There is a significant issue in how women’s health is not taken as seriously as it should be. This is blatant medical gender bias at work. Women’s health is still seen as a ‘niche’ despite the fact it involves 50% of the population, and this is not a problem just in sexual health. Women are three times more likely than males to develop rheumatoid arthritis and four times more likely to be diagnosed with multiple sclerosis, an autoimmune disease that attacks the central nervous system. Women make up two-thirds of people with Alzheimer’s disease, and are three times more likely to have a heart attack than men. Women are at least twice as likely to suffer chronic pain conditions such as fibromyalgia, chronic fatigue syndrome, and chronic Lyme disease.
Yet, the female experience of these conditions is under-researched. Male symptomatic profiles are nearly always used in diagnoses because women are often excluded from research, leading to a late or under-diagnosis. Indeed, on average, women are diagnosed with heart disease seven to ten years later than men. Moreover, because women were excluded from clinical trials until the 1990s, 80% of pain medication has only been tested on men. This becomes all the more absurd when you learn that women make up 70% of chronic pain patients. And the reason for excluding female test subjects? Their menstrual cycles could potentially corrupt trial results. If that were so, surely testing medications on women is extremely necessary since all the women who will take the medication may indeed menstruate?
Money and time must be invested in further research into and scientific development of a safer form of contraception. More generally, medical gender bias has to be eliminated. Women cannot be suffering because of age-old patriarchal skeletons in the medical world’s closet.

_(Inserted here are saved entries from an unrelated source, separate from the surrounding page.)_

Section Life.
Variable uv__fs_event : Z.
Abbreviation io_ok := (io_ok uv__fs_event).

Lemma io_feed_spec s io w :
  io_ok s io -> w ∈ s_live s ->
  exists m, uv__io_feed w io = Done tt (with_io_queues m io) /\
  io_ok (if bool_decide (w ∈ s_pend s ++ s_pq s) then s else with_pend (s_pend s ++ [w]) s) (with_io_queues m io).
Proof.
  intros Hok Hw. pose proof Hok as [It Il Id Ik Iq Im Ilm Ip].
  unfold uv__io_feed. rewrite (bind_done _ _ _ _ _ (p_node_empty _ _ _ Ik Hw)).
  destruct (decide (w ∈ s_pend s ++ s_pq s)) as [Hin|Hin].
  - rewrite bool_decide_false, bool_decide_true by tauto. exists (io_queues io). by rewrite with_io_queues_id.
  - rewrite bool_decide_true, bool_decide_false by tauto.
    destruct (pend_insert s _ w Ik Hw Hin) as (m & Er & Hq & Hmap). exists m. rewrite (io_queue_run _ _ _ _ Er).
    split; [done|]. destruct (Il w Hw) as (x & Ex & Hx).
    apply (io_ok_change uv__fs_event s _ io _ w x x); try done.
    + cbn. by rewrite insert_id.
    + cbn. intros v. rewrite !elem_of_app, list_elem_of_singleton. intros [Hv|[[Hv| ->]|Hv]]; [..|done|];
        apply Iq; rewrite !elem_of_app; tauto.
    + by apply (table_ext s _ io).
    + by destruct Hx.
Qed.

(** ** [uv__io_close] *)
Lemma io_ok_voided s io x : io_ok s io -> io_ok s (voided s x io).
Proof.
  intros [It Il Id Ik Iq Im Ilm Ip]. unfold voided. destruct (s_poll s) as [n|] eqn:En; [|by constructor; rewrite ?En].
  destruct (Ip n eq_refl) as [Hz Hf]. constructor; try done.
  - by apply (table_ext s s io).
  - intros w Hw. destruct (Il w Hw) as (y & Ey & []). exists y. split; [done|by constructor].
  - intros n' Hn'. rewrite En in Hn'. injection Hn' as <-. cbn. split; [unfold zlen in *; by rewrite length_map|].
    apply Forall_forall. intros ev (ev0 & -> & Hin)%list_elem_of_fmap. rewrite Forall_forall in Hf.
    by apply voided_event, Hf.
Qed.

Moreover, there must be more time spent on openly educating women about their contraceptive choices. The woman who I interviewed for this article wished that she had not been so “let down” by the education system concerning things like this. Our only resource for sex education can no longer be Google or our other female friends who have gone through terrifying experiences.
There also needs to be a cultural shift away from the assumption that contraception is solely a woman’s responsibility. Male contraceptives should be explored as well as educating everyone in society on the true impacts of the little round pills women take every day.
Disclaimer: The AstraZeneca vaccine has now been confirmed as safe and there is no causal link to blood clots. Please get vaccinated.